(Data begins)

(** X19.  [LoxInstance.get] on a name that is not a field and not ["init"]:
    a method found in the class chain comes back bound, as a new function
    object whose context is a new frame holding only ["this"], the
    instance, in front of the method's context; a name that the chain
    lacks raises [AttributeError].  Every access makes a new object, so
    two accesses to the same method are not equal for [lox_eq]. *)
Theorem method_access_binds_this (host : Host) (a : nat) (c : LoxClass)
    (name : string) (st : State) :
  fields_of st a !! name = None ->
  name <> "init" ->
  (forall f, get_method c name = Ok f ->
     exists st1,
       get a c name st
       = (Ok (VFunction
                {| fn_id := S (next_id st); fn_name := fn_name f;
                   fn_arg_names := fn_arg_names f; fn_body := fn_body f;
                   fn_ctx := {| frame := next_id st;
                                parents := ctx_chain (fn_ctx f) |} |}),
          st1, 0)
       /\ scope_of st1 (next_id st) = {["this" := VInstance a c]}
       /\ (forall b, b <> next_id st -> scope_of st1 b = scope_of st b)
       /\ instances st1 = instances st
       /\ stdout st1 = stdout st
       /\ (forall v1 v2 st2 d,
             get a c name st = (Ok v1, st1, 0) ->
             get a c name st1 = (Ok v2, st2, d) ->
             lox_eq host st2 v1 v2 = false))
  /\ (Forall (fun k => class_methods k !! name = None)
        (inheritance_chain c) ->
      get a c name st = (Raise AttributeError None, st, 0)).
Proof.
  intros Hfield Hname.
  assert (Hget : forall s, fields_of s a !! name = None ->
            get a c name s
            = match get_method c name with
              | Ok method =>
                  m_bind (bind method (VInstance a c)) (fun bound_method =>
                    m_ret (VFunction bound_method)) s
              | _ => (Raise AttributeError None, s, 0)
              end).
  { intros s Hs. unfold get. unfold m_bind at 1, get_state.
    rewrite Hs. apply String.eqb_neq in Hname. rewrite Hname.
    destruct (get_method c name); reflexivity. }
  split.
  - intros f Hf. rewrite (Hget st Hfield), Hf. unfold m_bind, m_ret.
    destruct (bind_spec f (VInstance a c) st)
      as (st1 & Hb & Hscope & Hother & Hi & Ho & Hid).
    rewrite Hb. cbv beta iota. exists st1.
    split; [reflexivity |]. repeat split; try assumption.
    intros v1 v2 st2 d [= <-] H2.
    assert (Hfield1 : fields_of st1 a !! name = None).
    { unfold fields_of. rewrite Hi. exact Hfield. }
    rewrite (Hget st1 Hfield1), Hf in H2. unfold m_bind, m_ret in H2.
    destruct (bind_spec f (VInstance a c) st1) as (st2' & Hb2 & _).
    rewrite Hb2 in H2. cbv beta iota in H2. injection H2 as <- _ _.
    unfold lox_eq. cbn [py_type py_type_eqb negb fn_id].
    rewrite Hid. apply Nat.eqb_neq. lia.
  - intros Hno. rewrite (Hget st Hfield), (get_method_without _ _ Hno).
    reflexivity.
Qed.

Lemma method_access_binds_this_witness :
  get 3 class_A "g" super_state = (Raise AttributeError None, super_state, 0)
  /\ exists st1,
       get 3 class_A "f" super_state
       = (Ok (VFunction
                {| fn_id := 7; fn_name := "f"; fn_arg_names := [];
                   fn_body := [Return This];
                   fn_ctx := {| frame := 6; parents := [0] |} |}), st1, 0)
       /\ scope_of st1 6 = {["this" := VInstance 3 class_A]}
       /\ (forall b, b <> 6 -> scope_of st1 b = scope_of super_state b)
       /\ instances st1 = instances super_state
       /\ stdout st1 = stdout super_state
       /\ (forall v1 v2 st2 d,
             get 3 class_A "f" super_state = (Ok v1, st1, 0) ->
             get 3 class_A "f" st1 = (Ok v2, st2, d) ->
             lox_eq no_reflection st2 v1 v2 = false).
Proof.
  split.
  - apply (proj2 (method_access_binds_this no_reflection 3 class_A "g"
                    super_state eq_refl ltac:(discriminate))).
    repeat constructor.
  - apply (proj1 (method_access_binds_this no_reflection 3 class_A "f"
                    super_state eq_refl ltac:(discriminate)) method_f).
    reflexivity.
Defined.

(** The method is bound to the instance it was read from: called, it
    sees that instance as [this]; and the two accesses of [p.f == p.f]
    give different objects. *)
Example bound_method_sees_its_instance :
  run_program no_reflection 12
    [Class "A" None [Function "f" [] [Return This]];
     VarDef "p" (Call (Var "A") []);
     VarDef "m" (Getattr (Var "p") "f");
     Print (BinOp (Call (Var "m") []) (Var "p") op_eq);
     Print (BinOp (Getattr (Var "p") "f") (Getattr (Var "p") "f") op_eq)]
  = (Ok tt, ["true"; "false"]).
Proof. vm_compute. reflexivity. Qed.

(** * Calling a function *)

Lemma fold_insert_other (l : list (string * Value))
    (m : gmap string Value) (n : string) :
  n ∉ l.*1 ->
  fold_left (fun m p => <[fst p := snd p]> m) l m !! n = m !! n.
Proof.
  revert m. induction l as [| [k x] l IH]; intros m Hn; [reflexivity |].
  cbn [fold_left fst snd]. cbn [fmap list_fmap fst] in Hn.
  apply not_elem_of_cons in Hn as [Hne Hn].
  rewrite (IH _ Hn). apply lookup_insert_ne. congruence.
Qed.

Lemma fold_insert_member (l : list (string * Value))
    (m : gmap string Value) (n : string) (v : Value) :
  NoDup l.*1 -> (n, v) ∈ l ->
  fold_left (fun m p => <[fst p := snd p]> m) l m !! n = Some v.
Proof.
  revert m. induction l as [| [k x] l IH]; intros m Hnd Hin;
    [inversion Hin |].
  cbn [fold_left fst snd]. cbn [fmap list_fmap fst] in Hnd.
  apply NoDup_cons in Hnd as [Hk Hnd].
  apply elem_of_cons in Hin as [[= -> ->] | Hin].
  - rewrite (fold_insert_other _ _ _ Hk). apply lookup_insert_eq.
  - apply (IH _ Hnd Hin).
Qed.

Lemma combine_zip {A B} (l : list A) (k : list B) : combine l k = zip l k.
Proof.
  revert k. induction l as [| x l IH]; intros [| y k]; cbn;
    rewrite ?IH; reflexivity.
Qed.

(Data ends)

(Task brief) Retype the records above exactly, so that no line differs from its source.

(Answer to the problem)
(** X19.  [LoxInstance.get] on a name that is not a field and not ["init"]:
    a method found in the class chain comes back bound, as a new function
    object whose context is a new frame holding only ["this"], the
    instance, in front of the method's context; a name that the chain
    lacks raises [AttributeError].  Every access makes a new object, so
    two accesses to the same method are not equal for [lox_eq]. *)
Theorem method_access_binds_this (host : Host) (a : nat) (c : LoxClass)
    (name : string) (st : State) :
  fields_of st a !! name = None ->
  name <> "init" ->
  (forall f, get_method c name = Ok f ->
     exists st1,
       get a c name st
       = (Ok (VFunction
                {| fn_id := S (next_id st); fn_name := fn_name f;
                   fn_arg_names := fn_arg_names f; fn_body := fn_body f;
                   fn_ctx := {| frame := next_id st;
                                parents := ctx_chain (fn_ctx f) |} |}),
          st1, 0)
       /\ scope_of st1 (next_id st) = {["this" := VInstance a c]}
       /\ (forall b, b <> next_id st -> scope_of st1 b = scope_of st b)
       /\ instances st1 = instances st
       /\ stdout st1 = stdout st
       /\ (forall v1 v2 st2 d,
             get a c name st = (Ok v1, st1, 0) ->
             get a c name st1 = (Ok v2, st2, d) ->
             lox_eq host st2 v1 v2 = false))
  /\ (Forall (fun k => class_methods k !! name = None)
        (inheritance_chain c) ->
      get a c name st = (Raise AttributeError None, st, 0)).
Proof.
  intros Hfield Hname.
  assert (Hget : forall s, fields_of s a !! name = None ->
            get a c name s
            = match get_method c name with
              | Ok method =>
                  m_bind (bind method (VInstance a c)) (fun bound_method =>
                    m_ret (VFunction bound_method)) s
              | _ => (Raise AttributeError None, s, 0)
              end).
  { intros s Hs. unfold get. unfold m_bind at 1, get_state.
    rewrite Hs. apply String.eqb_neq in Hname. rewrite Hname.
    destruct (get_method c name); reflexivity. }
  split.
  - intros f Hf. rewrite (Hget st Hfield), Hf. unfold m_bind, m_ret.
    destruct (bind_spec f (VInstance a c) st)
      as (st1 & Hb & Hscope & Hother & Hi & Ho & Hid).
    rewrite Hb. cbv beta iota. exists st1.
    split; [reflexivity |]. repeat split; try assumption.
    intros v1 v2 st2 d [= <-] H2.
    assert (Hfield1 : fields_of st1 a !! name = None).
    { unfold fields_of. rewrite Hi. exact Hfield. }
    rewrite (Hget st1 Hfield1), Hf in H2. unfold m_bind, m_ret in H2.
    destruct (bind_spec f (VInstance a c) st1) as (st2' & Hb2 & _).
    rewrite Hb2 in H2. cbv beta iota in H2. injection H2 as <- _ _.
    unfold lox_eq. cbn [py_type py_type_eqb negb fn_id].
    rewrite Hid. apply Nat.eqb_neq. lia.
  - intros Hno. rewrite (Hget st Hfield), (get_method_without _ _ Hno).
    reflexivity.
Qed.

Lemma method_access_binds_this_witness :
  get 3 class_A "g" super_state = (Raise AttributeError None, super_state, 0)
  /\ exists st1,
       get 3 class_A "f" super_state
       = (Ok (VFunction
                {| fn_id := 7; fn_name := "f"; fn_arg_names := [];
                   fn_body := [Return This];
                   fn_ctx := {| frame := 6; parents := [0] |} |}), st1, 0)
       /\ scope_of st1 6 = {["this" := VInstance 3 class_A]}
       /\ (forall b, b <> 6 -> scope_of st1 b = scope_of super_state b)
       /\ instances st1 = instances super_state
       /\ stdout st1 = stdout super_state
       /\ (forall v1 v2 st2 d,
             get 3 class_A "f" super_state = (Ok v1, st1, 0) ->
             get 3 class_A "f" st1 = (Ok v2, st2, d) ->
             lox_eq no_reflection st2 v1 v2 = false).
Proof.
  split.
  - apply (proj2 (method_access_binds_this no_reflection 3 class_A "g"
                    super_state eq_refl ltac:(discriminate))).
    repeat constructor.
  - apply (proj1 (method_access_binds_this no_reflection 3 class_A "f"
                    super_state eq_refl ltac:(discriminate)) method_f).
    reflexivity.
Defined.

(** The method is bound to the instance it was read from: called, it
    sees that instance as [this]; and the two accesses of [p.f == p.f]
    give different objects. *)
Example bound_method_sees_its_instance :
  run_program no_reflection 12
    [Class "A" None [Function "f" [] [Return This]];
     VarDef "p" (Call (Var "A") []);
     VarDef "m" (Getattr (Var "p") "f");
     Print (BinOp (Call (Var "m") []) (Var "p") op_eq);
     Print (BinOp (Getattr (Var "p") "f") (Getattr (Var "p") "f") op_eq)]
  = (Ok tt, ["true"; "false"]).
Proof. vm_compute. reflexivity. Qed.

(** * Calling a function *)

Lemma fold_insert_other (l : list (string * Value))
    (m : gmap string Value) (n : string) :
  n ∉ l.*1 ->
  fold_left (fun m p => <[fst p := snd p]> m) l m !! n = m !! n.
Proof.
  revert m. induction l as [| [k x] l IH]; intros m Hn; [reflexivity |].
  cbn [fold_left fst snd]. cbn [fmap list_fmap fst] in Hn.
  apply not_elem_of_cons in Hn as [Hne Hn].
  rewrite (IH _ Hn). apply lookup_insert_ne. congruence.
Qed.

Lemma fold_insert_member (l : list (string * Value))
    (m : gmap string Value) (n : string) (v : Value) :
  NoDup l.*1 -> (n, v) ∈ l ->
  fold_left (fun m p => <[fst p := snd p]> m) l m !! n = Some v.
Proof.
  revert m. induction l as [| [k x] l IH]; intros m Hnd Hin;
    [inversion Hin |].
  cbn [fold_left fst snd]. cbn [fmap list_fmap fst] in Hnd.
  apply NoDup_cons in Hnd as [Hk Hnd].
  apply elem_of_cons in Hin as [[= -> ->] | Hin].
  - rewrite (fold_insert_other _ _ _ Hk). apply lookup_insert_eq.
  - apply (IH _ Hnd Hin).
Qed.

Lemma combine_zip {A B} (l : list A) (k : list B) : combine l k = zip l k.
Proof.
  revert k. induction l as [| x l IH]; intros [| y k]; cbn;
    rewrite ?IH; reflexivity.
Qed.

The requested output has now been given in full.